[Saved data entries]

□ □ □ □ □

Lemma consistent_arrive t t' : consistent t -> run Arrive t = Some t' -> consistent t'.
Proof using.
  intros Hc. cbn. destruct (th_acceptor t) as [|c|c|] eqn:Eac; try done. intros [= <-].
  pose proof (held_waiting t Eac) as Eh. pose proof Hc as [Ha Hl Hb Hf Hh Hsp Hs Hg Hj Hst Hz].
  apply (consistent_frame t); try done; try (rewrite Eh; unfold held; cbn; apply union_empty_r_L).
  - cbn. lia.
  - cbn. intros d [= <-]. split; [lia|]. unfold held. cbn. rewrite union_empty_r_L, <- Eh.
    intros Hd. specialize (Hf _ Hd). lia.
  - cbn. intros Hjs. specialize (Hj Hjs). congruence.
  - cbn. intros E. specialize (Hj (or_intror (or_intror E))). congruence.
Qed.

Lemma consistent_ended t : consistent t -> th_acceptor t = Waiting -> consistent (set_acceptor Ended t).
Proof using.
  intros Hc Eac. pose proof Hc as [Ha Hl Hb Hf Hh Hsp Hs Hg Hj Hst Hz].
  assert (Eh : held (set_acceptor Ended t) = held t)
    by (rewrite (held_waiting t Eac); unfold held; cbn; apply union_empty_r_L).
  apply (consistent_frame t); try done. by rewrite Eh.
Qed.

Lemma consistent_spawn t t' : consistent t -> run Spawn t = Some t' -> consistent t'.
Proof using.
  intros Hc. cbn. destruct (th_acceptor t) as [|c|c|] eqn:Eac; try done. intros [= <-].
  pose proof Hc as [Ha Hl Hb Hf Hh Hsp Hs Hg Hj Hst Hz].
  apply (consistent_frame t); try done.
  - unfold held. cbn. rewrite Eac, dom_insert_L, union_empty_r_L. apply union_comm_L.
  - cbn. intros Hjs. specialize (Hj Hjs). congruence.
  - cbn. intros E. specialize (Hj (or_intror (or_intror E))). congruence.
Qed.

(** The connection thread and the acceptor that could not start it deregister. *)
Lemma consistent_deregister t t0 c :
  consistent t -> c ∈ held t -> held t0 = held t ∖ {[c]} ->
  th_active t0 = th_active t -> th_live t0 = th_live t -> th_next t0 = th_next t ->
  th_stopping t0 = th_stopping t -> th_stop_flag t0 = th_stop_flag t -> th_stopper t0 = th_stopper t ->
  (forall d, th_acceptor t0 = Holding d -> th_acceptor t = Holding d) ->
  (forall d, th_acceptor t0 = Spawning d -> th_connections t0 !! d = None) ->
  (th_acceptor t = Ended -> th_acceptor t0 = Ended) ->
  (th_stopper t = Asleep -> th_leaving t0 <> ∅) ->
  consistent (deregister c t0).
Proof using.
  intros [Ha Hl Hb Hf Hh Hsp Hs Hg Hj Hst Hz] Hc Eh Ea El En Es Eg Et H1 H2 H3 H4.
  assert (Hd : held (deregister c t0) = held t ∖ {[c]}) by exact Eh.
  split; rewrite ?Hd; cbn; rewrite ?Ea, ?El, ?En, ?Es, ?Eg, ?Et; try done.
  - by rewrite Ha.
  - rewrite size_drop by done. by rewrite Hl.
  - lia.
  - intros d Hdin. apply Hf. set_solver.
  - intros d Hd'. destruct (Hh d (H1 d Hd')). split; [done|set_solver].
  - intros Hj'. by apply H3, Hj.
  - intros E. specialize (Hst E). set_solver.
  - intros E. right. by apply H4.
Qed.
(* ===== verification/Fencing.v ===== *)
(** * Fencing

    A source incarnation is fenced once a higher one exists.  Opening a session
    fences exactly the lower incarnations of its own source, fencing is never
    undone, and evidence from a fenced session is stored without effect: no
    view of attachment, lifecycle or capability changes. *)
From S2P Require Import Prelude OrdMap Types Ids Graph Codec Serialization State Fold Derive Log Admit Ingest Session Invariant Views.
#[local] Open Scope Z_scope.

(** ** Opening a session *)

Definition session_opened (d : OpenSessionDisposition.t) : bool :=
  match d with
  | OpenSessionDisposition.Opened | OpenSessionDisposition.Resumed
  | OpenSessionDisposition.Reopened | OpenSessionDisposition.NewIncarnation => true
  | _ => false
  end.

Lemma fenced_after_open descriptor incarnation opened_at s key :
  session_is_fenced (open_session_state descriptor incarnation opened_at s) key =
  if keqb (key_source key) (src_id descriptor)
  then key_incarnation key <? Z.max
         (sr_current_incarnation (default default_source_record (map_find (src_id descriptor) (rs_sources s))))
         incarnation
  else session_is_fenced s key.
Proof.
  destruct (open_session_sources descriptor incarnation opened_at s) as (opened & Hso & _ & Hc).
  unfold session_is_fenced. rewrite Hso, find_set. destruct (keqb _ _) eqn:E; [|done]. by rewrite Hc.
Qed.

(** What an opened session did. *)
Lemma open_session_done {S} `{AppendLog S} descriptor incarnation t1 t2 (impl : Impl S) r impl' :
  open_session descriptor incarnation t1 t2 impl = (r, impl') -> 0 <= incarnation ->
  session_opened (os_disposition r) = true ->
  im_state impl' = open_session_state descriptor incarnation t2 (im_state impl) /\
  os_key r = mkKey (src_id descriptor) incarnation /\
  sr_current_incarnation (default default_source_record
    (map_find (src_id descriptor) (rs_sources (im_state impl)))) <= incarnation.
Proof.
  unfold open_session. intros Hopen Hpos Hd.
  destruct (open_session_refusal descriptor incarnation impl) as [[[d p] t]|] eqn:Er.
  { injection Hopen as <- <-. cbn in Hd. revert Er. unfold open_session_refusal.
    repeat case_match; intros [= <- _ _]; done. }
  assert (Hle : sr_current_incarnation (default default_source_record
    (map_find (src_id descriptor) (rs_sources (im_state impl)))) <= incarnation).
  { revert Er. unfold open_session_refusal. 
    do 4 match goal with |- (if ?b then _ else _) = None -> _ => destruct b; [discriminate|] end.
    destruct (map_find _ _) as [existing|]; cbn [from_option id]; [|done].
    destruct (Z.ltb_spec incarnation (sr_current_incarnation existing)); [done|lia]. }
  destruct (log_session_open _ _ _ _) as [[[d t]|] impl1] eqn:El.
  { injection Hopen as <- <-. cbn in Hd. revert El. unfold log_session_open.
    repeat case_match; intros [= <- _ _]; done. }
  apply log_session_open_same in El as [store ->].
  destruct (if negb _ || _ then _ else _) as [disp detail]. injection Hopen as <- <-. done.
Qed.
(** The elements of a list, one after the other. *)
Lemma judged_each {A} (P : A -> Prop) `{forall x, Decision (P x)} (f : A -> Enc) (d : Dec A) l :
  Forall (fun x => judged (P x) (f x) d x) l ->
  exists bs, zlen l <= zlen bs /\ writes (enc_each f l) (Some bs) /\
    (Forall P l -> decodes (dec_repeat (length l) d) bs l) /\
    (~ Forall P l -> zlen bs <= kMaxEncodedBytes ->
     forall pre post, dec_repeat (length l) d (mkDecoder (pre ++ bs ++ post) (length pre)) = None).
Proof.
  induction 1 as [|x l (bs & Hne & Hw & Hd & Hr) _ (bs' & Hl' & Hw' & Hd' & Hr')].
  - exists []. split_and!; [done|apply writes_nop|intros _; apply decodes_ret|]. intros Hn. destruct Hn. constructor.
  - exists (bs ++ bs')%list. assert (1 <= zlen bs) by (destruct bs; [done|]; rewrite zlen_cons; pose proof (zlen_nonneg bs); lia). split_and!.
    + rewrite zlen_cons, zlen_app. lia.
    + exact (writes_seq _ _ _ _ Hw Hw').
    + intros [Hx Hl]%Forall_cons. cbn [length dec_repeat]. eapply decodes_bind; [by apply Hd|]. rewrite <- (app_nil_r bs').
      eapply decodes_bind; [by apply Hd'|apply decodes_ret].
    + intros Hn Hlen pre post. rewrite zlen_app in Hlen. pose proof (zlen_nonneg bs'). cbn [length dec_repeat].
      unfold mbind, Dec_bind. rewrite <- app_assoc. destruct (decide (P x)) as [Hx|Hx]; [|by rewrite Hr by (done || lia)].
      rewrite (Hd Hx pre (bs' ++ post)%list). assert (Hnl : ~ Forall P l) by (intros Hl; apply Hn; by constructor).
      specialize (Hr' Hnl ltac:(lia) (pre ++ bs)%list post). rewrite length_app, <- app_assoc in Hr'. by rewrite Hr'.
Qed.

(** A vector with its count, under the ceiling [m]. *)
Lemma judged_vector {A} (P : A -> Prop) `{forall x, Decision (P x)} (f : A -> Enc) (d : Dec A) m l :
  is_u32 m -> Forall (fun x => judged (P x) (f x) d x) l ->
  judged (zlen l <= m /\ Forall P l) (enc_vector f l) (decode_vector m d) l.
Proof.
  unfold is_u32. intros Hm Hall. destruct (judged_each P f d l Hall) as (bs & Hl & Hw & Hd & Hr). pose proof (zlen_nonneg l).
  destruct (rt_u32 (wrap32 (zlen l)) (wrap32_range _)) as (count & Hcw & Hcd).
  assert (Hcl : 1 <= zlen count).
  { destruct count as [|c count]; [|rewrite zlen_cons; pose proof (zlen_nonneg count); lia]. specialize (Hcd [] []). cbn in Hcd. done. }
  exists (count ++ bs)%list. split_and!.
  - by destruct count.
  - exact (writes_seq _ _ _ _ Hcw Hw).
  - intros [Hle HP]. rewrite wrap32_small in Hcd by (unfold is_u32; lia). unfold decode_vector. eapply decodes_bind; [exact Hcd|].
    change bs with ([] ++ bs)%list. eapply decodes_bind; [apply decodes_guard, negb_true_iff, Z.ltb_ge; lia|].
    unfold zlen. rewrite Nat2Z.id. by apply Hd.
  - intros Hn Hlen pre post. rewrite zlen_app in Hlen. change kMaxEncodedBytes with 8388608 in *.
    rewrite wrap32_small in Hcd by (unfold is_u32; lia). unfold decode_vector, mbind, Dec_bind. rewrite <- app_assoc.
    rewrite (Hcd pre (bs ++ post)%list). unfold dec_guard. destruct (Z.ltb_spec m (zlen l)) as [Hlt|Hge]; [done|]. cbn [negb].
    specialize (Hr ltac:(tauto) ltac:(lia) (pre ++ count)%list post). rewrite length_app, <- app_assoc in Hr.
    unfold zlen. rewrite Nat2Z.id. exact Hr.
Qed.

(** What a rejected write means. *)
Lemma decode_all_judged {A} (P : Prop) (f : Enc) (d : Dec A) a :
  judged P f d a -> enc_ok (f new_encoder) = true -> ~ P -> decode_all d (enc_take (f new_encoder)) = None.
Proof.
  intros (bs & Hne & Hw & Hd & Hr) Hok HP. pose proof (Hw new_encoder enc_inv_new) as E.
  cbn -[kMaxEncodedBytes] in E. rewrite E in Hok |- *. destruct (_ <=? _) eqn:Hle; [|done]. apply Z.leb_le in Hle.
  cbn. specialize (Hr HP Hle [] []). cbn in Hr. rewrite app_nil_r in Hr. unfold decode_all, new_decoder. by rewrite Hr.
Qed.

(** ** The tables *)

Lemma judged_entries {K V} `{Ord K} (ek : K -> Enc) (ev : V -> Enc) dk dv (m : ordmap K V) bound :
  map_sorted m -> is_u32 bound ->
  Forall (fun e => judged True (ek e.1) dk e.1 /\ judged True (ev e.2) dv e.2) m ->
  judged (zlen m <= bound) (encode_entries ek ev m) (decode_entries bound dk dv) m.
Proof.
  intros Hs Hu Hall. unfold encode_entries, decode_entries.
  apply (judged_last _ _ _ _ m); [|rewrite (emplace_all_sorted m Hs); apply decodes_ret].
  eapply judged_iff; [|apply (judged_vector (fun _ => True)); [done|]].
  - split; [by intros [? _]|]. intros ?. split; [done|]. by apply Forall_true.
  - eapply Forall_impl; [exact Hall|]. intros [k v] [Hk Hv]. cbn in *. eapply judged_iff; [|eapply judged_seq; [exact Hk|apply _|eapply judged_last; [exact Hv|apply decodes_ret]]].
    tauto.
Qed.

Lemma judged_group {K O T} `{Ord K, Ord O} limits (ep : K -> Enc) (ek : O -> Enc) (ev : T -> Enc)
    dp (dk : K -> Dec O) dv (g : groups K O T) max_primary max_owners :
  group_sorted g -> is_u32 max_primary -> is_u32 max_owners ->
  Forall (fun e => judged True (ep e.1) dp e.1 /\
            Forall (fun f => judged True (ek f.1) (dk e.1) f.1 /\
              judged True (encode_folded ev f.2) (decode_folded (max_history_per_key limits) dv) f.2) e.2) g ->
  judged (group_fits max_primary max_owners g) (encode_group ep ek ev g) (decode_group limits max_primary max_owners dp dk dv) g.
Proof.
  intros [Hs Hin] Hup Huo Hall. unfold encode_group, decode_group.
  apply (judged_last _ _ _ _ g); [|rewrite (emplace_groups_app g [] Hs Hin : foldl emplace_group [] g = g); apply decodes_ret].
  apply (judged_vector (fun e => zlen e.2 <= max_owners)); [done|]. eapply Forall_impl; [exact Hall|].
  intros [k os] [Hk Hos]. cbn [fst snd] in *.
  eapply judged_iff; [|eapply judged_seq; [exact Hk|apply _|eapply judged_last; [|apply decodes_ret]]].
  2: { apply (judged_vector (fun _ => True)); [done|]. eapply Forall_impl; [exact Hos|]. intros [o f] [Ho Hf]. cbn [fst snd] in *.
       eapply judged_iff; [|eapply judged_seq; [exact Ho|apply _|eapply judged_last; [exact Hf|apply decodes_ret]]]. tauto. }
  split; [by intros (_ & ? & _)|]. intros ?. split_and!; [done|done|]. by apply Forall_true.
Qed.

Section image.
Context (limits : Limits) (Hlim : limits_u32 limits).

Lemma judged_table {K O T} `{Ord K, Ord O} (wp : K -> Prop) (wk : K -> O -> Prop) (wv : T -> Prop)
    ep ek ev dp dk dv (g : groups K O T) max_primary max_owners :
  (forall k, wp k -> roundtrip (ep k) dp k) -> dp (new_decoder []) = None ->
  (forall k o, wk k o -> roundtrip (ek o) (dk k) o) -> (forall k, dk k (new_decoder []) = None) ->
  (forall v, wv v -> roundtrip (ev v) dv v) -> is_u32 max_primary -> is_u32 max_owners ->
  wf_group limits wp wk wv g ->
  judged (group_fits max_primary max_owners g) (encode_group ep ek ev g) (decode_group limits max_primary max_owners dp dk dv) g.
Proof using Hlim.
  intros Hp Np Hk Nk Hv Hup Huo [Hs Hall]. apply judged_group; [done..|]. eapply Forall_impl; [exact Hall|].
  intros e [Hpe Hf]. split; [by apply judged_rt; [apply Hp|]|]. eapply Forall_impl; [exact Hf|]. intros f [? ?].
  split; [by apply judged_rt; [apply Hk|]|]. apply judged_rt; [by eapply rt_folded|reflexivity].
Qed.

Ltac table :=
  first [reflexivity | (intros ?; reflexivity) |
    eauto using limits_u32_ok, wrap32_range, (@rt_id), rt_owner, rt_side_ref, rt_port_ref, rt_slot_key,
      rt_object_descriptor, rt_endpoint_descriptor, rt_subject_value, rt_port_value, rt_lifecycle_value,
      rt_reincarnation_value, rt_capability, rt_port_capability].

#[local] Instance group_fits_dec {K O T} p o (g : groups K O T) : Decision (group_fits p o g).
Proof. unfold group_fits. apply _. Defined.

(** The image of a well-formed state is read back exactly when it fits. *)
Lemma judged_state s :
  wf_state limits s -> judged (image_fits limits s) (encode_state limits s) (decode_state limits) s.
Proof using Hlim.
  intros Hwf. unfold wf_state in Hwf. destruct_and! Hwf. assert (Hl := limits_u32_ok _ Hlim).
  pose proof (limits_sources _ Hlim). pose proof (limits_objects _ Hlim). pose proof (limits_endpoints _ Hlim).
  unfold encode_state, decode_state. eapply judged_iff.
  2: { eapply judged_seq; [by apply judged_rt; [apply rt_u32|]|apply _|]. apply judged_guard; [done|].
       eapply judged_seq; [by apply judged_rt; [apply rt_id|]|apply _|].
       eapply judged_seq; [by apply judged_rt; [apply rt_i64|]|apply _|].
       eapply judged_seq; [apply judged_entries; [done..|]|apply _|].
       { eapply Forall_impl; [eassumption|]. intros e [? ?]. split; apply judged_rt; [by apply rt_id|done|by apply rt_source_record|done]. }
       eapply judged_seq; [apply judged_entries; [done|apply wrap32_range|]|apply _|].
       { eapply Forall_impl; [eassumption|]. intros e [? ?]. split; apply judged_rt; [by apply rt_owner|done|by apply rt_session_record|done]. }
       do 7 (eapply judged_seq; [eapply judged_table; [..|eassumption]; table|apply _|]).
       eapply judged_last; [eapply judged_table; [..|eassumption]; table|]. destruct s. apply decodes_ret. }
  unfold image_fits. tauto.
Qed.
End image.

□ □ □ □ □

**TASK BRIEF:** Among the entries above, the lines between the ones containing "(** A vector" and "- intros Hn", inclusive, are to be transcribed exactly. No other line is to be given.

**TASK ANSWER:**
(** A vector with its count, under the ceiling [m]. *)
Lemma judged_vector {A} (P : A -> Prop) `{forall x, Decision (P x)} (f : A -> Enc) (d : Dec A) m l :
  is_u32 m -> Forall (fun x => judged (P x) (f x) d x) l ->
  judged (zlen l <= m /\ Forall P l) (enc_vector f l) (decode_vector m d) l.
Proof.
  unfold is_u32. intros Hm Hall. destruct (judged_each P f d l Hall) as (bs & Hl & Hw & Hd & Hr). pose proof (zlen_nonneg l).
  destruct (rt_u32 (wrap32 (zlen l)) (wrap32_range _)) as (count & Hcw & Hcd).
  assert (Hcl : 1 <= zlen count).
  { destruct count as [|c count]; [|rewrite zlen_cons; pose proof (zlen_nonneg count); lia]. specialize (Hcd [] []). cbn in Hcd. done. }
  exists (count ++ bs)%list. split_and!.
  - by destruct count.
  - exact (writes_seq _ _ _ _ Hcw Hw).
  - intros [Hle HP]. rewrite wrap32_small in Hcd by (unfold is_u32; lia). unfold decode_vector. eapply decodes_bind; [exact Hcd|].
    change bs with ([] ++ bs)%list. eapply decodes_bind; [apply decodes_guard, negb_true_iff, Z.ltb_ge; lia|].
    unfold zlen. rewrite Nat2Z.id. by apply Hd.
  - intros Hn Hlen pre post. rewrite zlen_app in Hlen. change kMaxEncodedBytes with 8388608 in *.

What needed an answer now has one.